To do: For the word "scripts", work out how many lines in the records below contain it and state that count alone.

★ ★ ★

(** * Fixture generators of rust-excel-parser: create_test_xlsx.py and test_data.py

    A shallow embedding of the two scripts.  Each script is a straight-line
    Python program whose only effects are imports, calls into a spreadsheet
    library, [print], and writes to the file system.  The scripts are
    embedded in a reader/state/exception monad [Py]; the three libraries
    (openpyxl, xlsxwriter, pandas) are modelled by the part of their
    documented behaviour the scripts use. *)

From Stdlib Require Import ZArith Ascii String PrimFloat Uint63 FloatOps SpecFloat.
From stdpp Require Import base option strings list gmap pretty.

Local Open Scope string_scope.
Local Open Scope list_scope.
Local Open Scope nat_scope.

Set Warnings "-inexact-float".

(** ** Python values and spreadsheet cells *)

(** The literals the scripts put into rows and columns. *)
Inductive pyval :=
  | PyStr (s : string)
  | PyInt (z : Z)
  | PyFloat (x : float).

(** A cell as stored in an .xlsx part: a string or a number.  The format
    has one numeric type (binary64), so 25 and 25.0 are the same cell. *)
Inductive cell :=
  | CStr (s : string)
  | CNum (x : float).

(** [float(z)], exact for the integers of the fixtures (below 2^53). *)
Definition float_of_Z (z : Z) : float :=
  match z with
  | Z0 => 0%float
  | Zpos p => PrimFloat.of_uint63 (Uint63.of_pos p)
  | Zneg p => PrimFloat.opp (PrimFloat.of_uint63 (Uint63.of_pos p))
  end.

Definition cell_of_pyval (v : pyval) : cell :=
  match v with
  | PyStr s => CStr s
  | PyInt z => CNum (float_of_Z z)
  | PyFloat x => CNum x
  end.

(** The logical content of a workbook file: its sheets in tab order, each a
    name and a grid of cells addressed by 1-based (row, column), the
    coordinates of an A1-style reference. *)
Record sheet := Sheet {
  sheet_name : string;
  sheet_cells : gmap (nat * nat) cell
}.

Definition workbook := list sheet.

(** What a file holds: text, or a workbook stamped with the time the
    library recorded in its document properties. *)
Inductive file :=
  | TextFile (content : string)
  | XlsxFile (stamp : Z) (book : workbook).

(** ** Exceptions *)

(** What a call into a library that did import, [open], [write] or [print]
    can fail with.  An ImportError is the failure of an import: it is raised
    by the import machinery ([import_] below) and by nothing else. *)
Inductive failure :=
  | OSError
  | PermissionError
  | UnicodeEncodeError
  | ValueError.

Inductive exn :=
  | ImportError (name : string)
  | ModuleNotFoundError (name : string)
  | Failure (f : failure).

(** [isinstance(e, ImportError)]: ModuleNotFoundError derives from
    ImportError. *)
Definition isinstance_ImportError (e : exn) : bool :=
  match e with
  | ImportError _ | ModuleNotFoundError _ => true
  | Failure _ => false
  end.
(* ===== verification/_CoqProject ===== *)
-Q . S2P
Prelude.v
Text.v
Json.v
Frame.v
Udp.v
Window.v
WriteQueue.v
Stream.v
Mux.v
MuxInv.v
MuxOps.v
MuxOrder.v
MuxView.v
Link.v
MuxWire.v
PingPong.v
MuxRace.v
MuxWitness.v
Float.v
AuditLog.v
Auth.v
TestCerts.v
Config.v
Registry.v
RateLimit.v
Router.v
Pump.v
MuxSim.v
RouteCopy.v
ClientListener.v
Store.v
Net.v
Admin.v
Reload.v
RelayServer.v
AdminHttp.v
Expiry.v
AdminText.v
RelayMain.v
Shutdown.v
RelayRestart.v
RelayLife.v
RelayWitness.v
Backoff.v
Forwarder.v
Path.v
PathWitness.v
AgentClient.v
Tunnel.v
AgentWitness.v
AgentMain.v
AgentLife.v
MainWitness.v
LoadStats.v
LoadTest.v
LoadTrip.v
Lemma parse_str_utf8 n s : push_utf8 (parse_str n s).
Proof.
  assert (is_rune rune_error) as He by done.
  revert s. induction n as [|n IH]; intros [|b s]; try done. cbn [parse_str].
  case_bool_decide; [constructor|]. case_bool_decide.
  - destruct s as [|e s]; [done|]. case_bool_decide.
    + repeat case_match; try done; apply push_rune; auto using encode_rune_valid.
    + destruct (simple_escape e) as [c|] eqn:E; [|done]. apply push_rune; [|done].
      apply is_rune_ascii. destruct e; simplify_eq E; intros; by subst.
  - case_bool_decide; [done|]. destruct (rune_len (b :: s)) as [|k] eqn:E; (apply push_rune; [|done]); [done|].
    by apply rune_len_take.
Qed.

Fixpoint json_text (v : json) : Prop :=
  match v with
  | JStr s => utf8 s
  | JArr l => foldr (λ x P, json_text x ∧ P) True l
  | JObj l => foldr (λ kv P, json_text kv.2 ∧ P) True l
  | _ => True
  end.

Lemma parse_text n :
  (∀ d s v r, parse_value n d s = Some (v, r) → json_text v) ∧
  (∀ d s l r, parse_elems n d s = Some (l, r) → json_text (JArr l)) ∧
  (∀ d s l r, parse_fields n d s = Some (l, r) → json_text (JObj l)).
Proof.
  induction n as [|n (IHv & IHe & IHf)]; [done|]. split_and!; intros d s v r.
  - cbn [parse_value]. destruct (skip_ws s) as [|b s1]; [done|]. case_bool_decide.
    { pose proof (parse_str_utf8 (length s1) s1) as H'. destruct (parse_str _ s1) as [[? ?]|]; [by intros [= <- <-]|done]. }
    case_bool_decide.
    { case_bool_decide; [done|]. case_match; [by intros [= <- <-]|].
      destruct (parse_elems n (d + 1) s1) as [[? ?]|] eqn:E; [intros [= <- <-]; by eapply IHe|done]. }
    case_bool_decide.
    { case_bool_decide; [done|]. case_match; [by intros [= <- <-]|].
      destruct (parse_fields n (d + 1) s1) as [[? ?]|] eqn:E; [intros [= <- <-]; by eapply IHf|done]. }
    do 3 (case_bool_decide; [match goal with |- context [strip ?p s1] => destruct (strip p s1) end; [by intros [= <- <-]|done]|]).
    destruct (parse_num (b :: s1)) as [[? ?]|]; [by intros [= <- <-]|done].
  - cbn [parse_elems]. destruct (parse_value n d s) as [[v1 s1]|] eqn:Ev; [|done].
    destruct (eat x2c (skip_ws s1)) as [s2|]; [|destruct (eat x5d (skip_ws s1)); [intros [= <- <-]; split; [by eapply IHv|done]|done]].
    destruct (parse_elems n d s2) as [[? ?]|] eqn:Ee; [intros [= <- <-]; split; [by eapply IHv|by eapply IHe]|done].
  - cbn [parse_fields]. destruct (eat x22 (skip_ws s)) as [s1|]; [|done].
    destruct (parse_str _ s1) as [[k s2]|]; [|done]. destruct (eat x3a (skip_ws s2)) as [s3|]; [|done].
    destruct (parse_value n d s3) as [[v1 s4]|] eqn:Ev; [|done].
    destruct (eat x2c (skip_ws s4)) as [s5|]; [|destruct (eat x7d (skip_ws s4)); [intros [= <- <-]; split; [by eapply IHv|done]|done]].
    destruct (parse_fields n d s5) as [[? ?]|] eqn:Ee; [intros [= <- <-]; split; [by eapply IHv|by eapply IHf]|done].
Qed.

Lemma json_Decode_text s v : json_Decode s = Some v → json_text v.
Proof.
  unfold json_Decode. destruct (parse_value _ _ _) as [[v' r]|] eqn:E; [|done]. intros [= <-]. by eapply parse_text.
Qed.
Lemma json_Unmarshal_text s v : json_Unmarshal s = Some v → json_text v.
Proof.
  unfold json_Unmarshal. destruct (parse_value _ _ _) as [[v' r]|] eqn:E; [|done].
  case_match; [|done]. intros [= <-]. by eapply parse_text.
Qed.

(** ** Structs *)

(** Folding of a key: letters are compared without case, which for ASCII letters
    includes the long s (U+017F) and the Kelvin sign (U+212A). *)
Fixpoint fold_key (s : list byte) : list byte :=
  match s with
  | [] => []
  | b :: s1 =>
      match s1 with
      | c :: s2 =>
          if bool_decide (b = xc5 ∧ c = xbf) then x53 :: fold_key s2
          else match s2 with
               | e :: s3 =>
                   if bool_decide (b = xe2 ∧ c = x84 ∧ e = xaa) then x4b :: fold_key s3
                   else (if between 97 122 b then Zbyte (byteZ b - 32) else b) :: fold_key s1
               | [] => (if between 97 122 b then Zbyte (byteZ b - 32) else b) :: fold_key s1
               end
      | [] => [if between 97 122 b then Zbyte (byteZ b - 32) else b]
      end
  end.

(** The fields of a struct: their names, and how a value sets them; [None] is an
    error of type. *)
Abbreviation setters S := (list (string * (S → json → option S))) (only parsing).

(** A member sets the field its key names, or nothing. *)
Definition set_member {S} (fields : setters S) (st : option S) (kv : list byte * json) : option S :=
  match st with
  | None => None
  | Some x =>
      match list_find (λ f, fold_key (bytes_of_string f.1) = fold_key kv.1) fields with
      | Some (_, (_, set)) => set x kv.2
      | None => Some x
      end
  end.

(** A value is decoded into the struct [x]; null leaves it as it is. *)
Definition decode_struct {S} (fields : setters S) (x : S) (v : json) : option S :=
  match v with
  | JNull => Some x
  | JObj l => foldl (set_member fields) (Some x) l
  | _ => None
  end.

(** A field of type int and one of type string, which null leaves as they are. *)
Definition int_field (old : Z) (v : json) : option Z :=
  match v with JNull => Some old | JNum lit => Atoi lit | _ => None end.
Definition string_field (old : string) (v : json) : option string :=
  match v with JNull => Some old | JStr s => Some (string_of_bytes s) | _ => None end.

(** The elements of an array are decoded into those of the slice that is there,
    [old] being all that its array holds. *)
Fixpoint decode_elems {S} (dec : S → json → option S) (zero : S) (old : list S) (l : list json) : option (list S) :=
  match l with
  | [] => Some []
  | v :: l' =>
      match dec (default zero (head old)) v, decode_elems dec zero (tail old) l' with
      | Some x, Some xs => Some (x :: xs)
      | _, _ => None
      end
  end.

Definition jstr (s : string) : json := JStr (bytes_of_string s).
Definition jint (z : Z) : json := JNum (Itoa z).
Definition jobj (l : list (string * json)) : json := JObj ((λ kv, (bytes_of_string kv.1, kv.2)) <$> l).

(** Valid UTF-8, of a string. *)
Definition text (s : string) : Prop := utf8 (bytes_of_string s).

Lemma text_check s : utf8_check (String.length s) (bytes_of_string s) = true → text s.
Proof. apply utf8_check_sound. Qed.

Lemma int_field_jint old z : is_i64 z → int_field old (jint z) = Some z.
Proof. apply Atoi_pretty. Qed.
Lemma string_field_jstr old s : string_field old (jstr s) = Some s.
Proof. cbn. by rewrite string_of_bytes_of_string. Qed.

Lemma Atoi_range lit z : Atoi lit = Some z → is_i64 z.
Proof. unfold Atoi. repeat case_match; try done; intros [= <-]; by eapply bool_decide_eq_true. Qed.
Lemma int_field_range old v z : is_i64 old → int_field old v = Some z → is_i64 z.
Proof. destruct v; cbn; try done; [by intros ? [= <-]|]. intros _. apply Atoi_range. Qed.
Lemma string_field_text old v s : text old → json_text v → string_field old v = Some s → text s.
Proof. destruct v; cbn; try done; intros H1 H2 [= <-]; [done|]. unfold text. by rewrite bytes_of_string_of_bytes. Qed.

★ ★ ★

Written response: 4